Record excerpts:
(** ** The failure path and the order of steps of [sendOne] *)

(** C1.  When the adapter call of a [sendOne] throws [e]: the row created for
    this attempt is overwritten with status [failed] and [errorMessage] the
    message of [e], after the adapter call was issued, and [sendOne] throws
    that same [e]. *)
Theorem sendOne_failure_recorded_and_raised d w log w1 e c :
  createLog (pending_data d) w = (inr log, w1) →
  config_send (now w1) (sd_provider d) (sd_content d) (sd_extra d) (cfg w1) = (inl e, c) →
  (sendOne d w).1 = inl e ∧
  status log = "pending" ∧
  rows (sendOne d w).2 !! id log
    = Some (with_status log "failed" (Some (message e)) (now w)) ∧
  trace (sendOne d w).2
    = trace w ++ [EvCreate log; EvSend (request_of d) (rows w1);
                  EvStatus (id log) "pending" "failed"].
Proof.
  intros Hc Hs.
  assert (adapter_send (request_of d) w1
          = (inl e, set_cfg c (emit (EvSend (request_of d) (rows w1)) w1))) as Ha.
  { unfold adapter_send. simpl. by rewrite Hs. }
  rewrite (sendOne_failed _ _ _ _ _ _ Hc Ha).
  apply createLog_inr in Hc as (-> & -> & _ & _). simpl.
  split_and!; [done|done|by rewrite lookup_insert_eq|].
  by rewrite <-!app_assoc.
Qed.

(** C2.  In the events of a [sendOne] call, an adapter call is preceded by
    exactly one event, the creation of the row of this attempt: a row that
    was not in the table before, with status [pending], and that is in the
    table, still [pending], when the adapter call is issued.  So no adapter
    call is issued for an attempt without a row. *)
Theorem sendOne_log_precedes_dispatch d w :
  ∃ evs, trace (sendOne d w).2 = trace w ++ evs ∧
    ∀ pre rq table post, evs = pre ++ EvSend rq table :: post →
      ∃ log, pre = [EvCreate log] ∧
             rows w !! id log = None ∧
             tenantId log = sd_tenantId d ∧ content log = sd_content d ∧
             status log = "pending" ∧
             table !! id log = Some (columns log).
Proof.
  destruct (createLog (pending_data d) w) as [[e|log] w1] eqn:Hc.
  - rewrite (sendOne_create_fails _ _ _ _ Hc).
    apply createLog_inl in Hc as ->. exists []. split; [by rewrite app_nil_r|].
    intros [|??] ???; discriminate.
  - destruct (adapter_send (request_of d) w1) as [[e|res] w2] eqn:Ha.
    + rewrite (sendOne_failed _ _ _ _ _ _ Hc Ha).
      pose proof (adapter_send_world (request_of d) w1) as Hw. rewrite Ha in Hw.
      simpl in Hw. subst w2.
      apply createLog_inr in Hc as (-> & -> & Hfree & _).
      eexists [_; _; _]. split; [simpl; by rewrite <-!app_assoc|].
      intros [|? [|? [|? [|??]]]] ??? [=]; simplify_eq.
      eexists. split_and!; try done. simpl. by rewrite lookup_insert_eq.
    + rewrite (sendOne_sent _ _ _ _ _ _ Hc Ha).
      pose proof (adapter_send_world (request_of d) w1) as Hw. rewrite Ha in Hw.
      simpl in Hw. subst w2.
      apply createLog_inr in Hc as (-> & -> & Hfree & _).
      eexists [_; _; _]. split; [simpl; by rewrite <-!app_assoc|].
      intros [|? [|? [|? [|??]]]] ??? [=]; simplify_eq.
      eexists. split_and!; try done. simpl. by rewrite lookup_insert_eq.
Qed.

(** ** Worlds that evolve *)

Lemma evolves_same w w' : trace w' = trace w → rows w' = rows w → evolves w w'.
Proof. intros Ht Hr. split; [exists []; by rewrite app_nil_r|by rewrite Hr]. Qed.

Lemma evolves_refl w : evolves w w.
Proof. by apply evolves_same. Qed.

Lemma evolves_trans w1 w2 w3 : evolves w1 w2 → evolves w2 w3 → evolves w1 w3.
Proof.
  intros [(evs1 & Ht1 & Hl1) Hs1] [(evs2 & Ht2 & Hl2) Hs2]. split.
  - exists (evs1 ++ evs2). rewrite Ht2, Ht1, <-app_assoc. split; [done|].
    by apply Forall_app.
  - intros i c Hi Hc. apply Hs2; [|done]. by apply Hs1.
Qed.

Lemma allowed_pending_sent : allowed "pending" "sent".
Proof. left. done. Qed.
Lemma allowed_pending_failed : allowed "pending" "failed".
Proof. right; left. done. Qed.
Lemma allowed_failed_pending : allowed "failed" "pending".
Proof. right; right. done. Qed.

Create HintDb lawful.
#[local] Hint Resolve allowed_pending_sent allowed_pending_failed allowed_failed_pending : lawful.

Ltac lawful_events :=
  repeat first [apply Forall_nil_2 | apply Forall_cons_2]; simpl; auto with lawful.

Lemma new_row_pending d w : status (new_row (pending_data d) w) = "pending".
Proof. done. Qed.

Lemma sendOne_evolves d w : evolves w (sendOne d w).2.
Proof.
  destruct (createLog (pending_data d) w) as [[e|log] w1] eqn:Hc.
  { rewrite (sendOne_create_fails _ _ _ _ Hc). apply createLog_inl in Hc as ->.
    by apply evolves_same. }
  assert (∀ i c, rows w !! i = Some c → i ≠ id log) as Hne.
  { apply createLog_inr in Hc as (-> & _ & Hfree & _). intros i c Hi ->. simpl in Hi.
    congruence. }
  destruct (adapter_send (request_of d) w1) as [[e|res] w2] eqn:Ha.
  - rewrite (sendOne_failed _ _ _ _ _ _ Hc Ha).
    pose proof (adapter_send_world (request_of d) w1) as Hw. rewrite Ha in Hw.
    simpl in Hw. subst w2. apply createLog_inr in Hc as (-> & -> & Hfree & _). split.
    + eexists [_; _; _]. simpl. rewrite <-!app_assoc. split; [done|].
      lawful_events.
    + intros i c Hi _. simpl. specialize (Hne i c Hi). simpl in Hne.
      by rewrite !lookup_insert_ne.
  - rewrite (sendOne_sent _ _ _ _ _ _ Hc Ha).
    pose proof (adapter_send_world (request_of d) w1) as Hw. rewrite Ha in Hw.
    simpl in Hw. subst w2. apply createLog_inr in Hc as (-> & -> & Hfree & _). split.
    + eexists [_; _; _]. simpl. rewrite <-!app_assoc. split; [done|].
      lawful_events.
    + intros i c Hi _. simpl. specialize (Hne i c Hi). simpl in Hne.
      by rewrite !lookup_insert_ne.
Qed.

(** ** The retry sweep *)

Lemma for_of_cons {A R} (x : A) xs (body : A → M World R) w :
  for_of (x :: xs) body w
  = match body x w with
    | (inr r, w1) =>
        match for_of xs body w1 with
        | (inr rs, w2) => (inr (r :: rs), w2)
        | (inl e, w2) => (inl e, w2)
        end
    | (inl e, w1) => (inl e, w1)
    end.
Proof.
  simpl. unfold bind. destruct (body x w) as [[e|r] w1]; [done|].
  by destruct (for_of xs body w1) as [[e|rs] w2].
Qed.

(** One replay, on a row that is in the table. *)
Lemma retry_one_eq log w c :
  rows w !! id log = Some c →
  retry_one log w
  = let w1 := status_written (id log) c "pending" None w in
    let c1 := with_status c "pending" None (now w) in
    match adapter_send (mkRequest (provider log) (content log) noExtra) w1 with
    | (inr res, w2) =>
        (inr (mkRetryResult (id log) (inr (sr_messageId res))),
         status_written (id log) c1 "sent" None w2)
    | (inl e, w2) =>
        (inr (mkRetryResult (id log) (inl (message e))),
         status_written (id log) c1 "failed" (Some (message e)) w2)
    end.
Proof.
  intros Hrow. unfold retry_one, try_catch. unfold bind at 1.
  rewrite (updateLogStatus_found _ _ _ _ _ Hrow). simpl.
  set (w1 := status_written (id log) c "pending" None w).
  set (rq := mkRequest (provider log) (content log) noExtra).
  unfold bind at 1.
  pose proof (adapter_send_world rq w1) as Hw2.
  destruct (adapter_send rq w1) as [[e|res] w2] eqn:Ha; simpl in Hw2.
  - assert (rows w2 !! id log = Some (with_status c "pending" None (now w))) as Hrow2.
    { rewrite Hw2. subst w1. simpl. by rewrite lookup_insert_eq. }
    unfold bind. by rewrite (updateLogStatus_found _ _ _ _ _ Hrow2).
  - assert (rows w2 !! id log = Some (with_status c "pending" None (now w))) as Hrow2.
    { rewrite Hw2. subst w1. simpl. by rewrite lookup_insert_eq. }
    unfold bind. by rewrite (updateLogStatus_found _ _ _ _ _ Hrow2).
Qed.

Lemma retry_one_spec log w c :
  rows w !! id log = Some c → status c = "failed" →
  ∃ res evs c',
    (retry_one log w).1 = inr res ∧ rr_logId res = id log ∧
    replayed log evs ∧
    trace (retry_one log w).2 = trace w ++ evs ∧
    rows (retry_one log w).2 = <[id log := c']> (rows w) ∧
    (status c' = "sent" ∨ status c' = "failed") ∧ same_message c c' ∧
    nextId (retry_one log w).2 = nextId w ∧ now (retry_one log w).2 = now w ∧
    tenants (retry_one log w).2 = tenants w.
Proof.
  intros Hrow Hst. rewrite (retry_one_eq _ _ _ Hrow). simpl.
  set (w1 := status_written (id log) c "pending" None w).
  set (rq := mkRequest (provider log) (content log) noExtra).
  pose proof (adapter_send_world rq w1) as Hw2.
  destruct (adapter_send rq w1) as [[e|res] w2] eqn:Ha; simpl in Hw2; subst w2.
  - eexists _, _, (with_status (with_status c "pending" None (now w)) "failed"
                      (Some (message e)) (now w)).
    split_and!; try done.
    + eexists _, "failed". split; [by right|done].
    + simpl. by rewrite Hst, <-!app_assoc.
    + simpl. by rewrite insert_insert_eq.
    + by right.
  - eexists _, _, (with_status (with_status c "pending" None (now w)) "sent" None (now w)).
    split_and!; try done.
    + eexists _, "sent". split; [by left|done].
    + simpl. by rewrite Hst, <-!app_assoc.
    + simpl. by rewrite insert_insert_eq.
    + by left.
Qed.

Brief:
Extract from the records above the lines from the one containing "(sendOne d w).1 = inl e ∧" to the one containing "d) (rows w1);", both lines included, exactly as they appear and with nothing else.

Expected answer:
  (sendOne d w).1 = inl e ∧
  status log = "pending" ∧
  rows (sendOne d w).2 !! id log
    = Some (with_status log "failed" (Some (message e)) (now w)) ∧
  trace (sendOne d w).2
    = trace w ++ [EvCreate log; EvSend (request_of d) (rows w1);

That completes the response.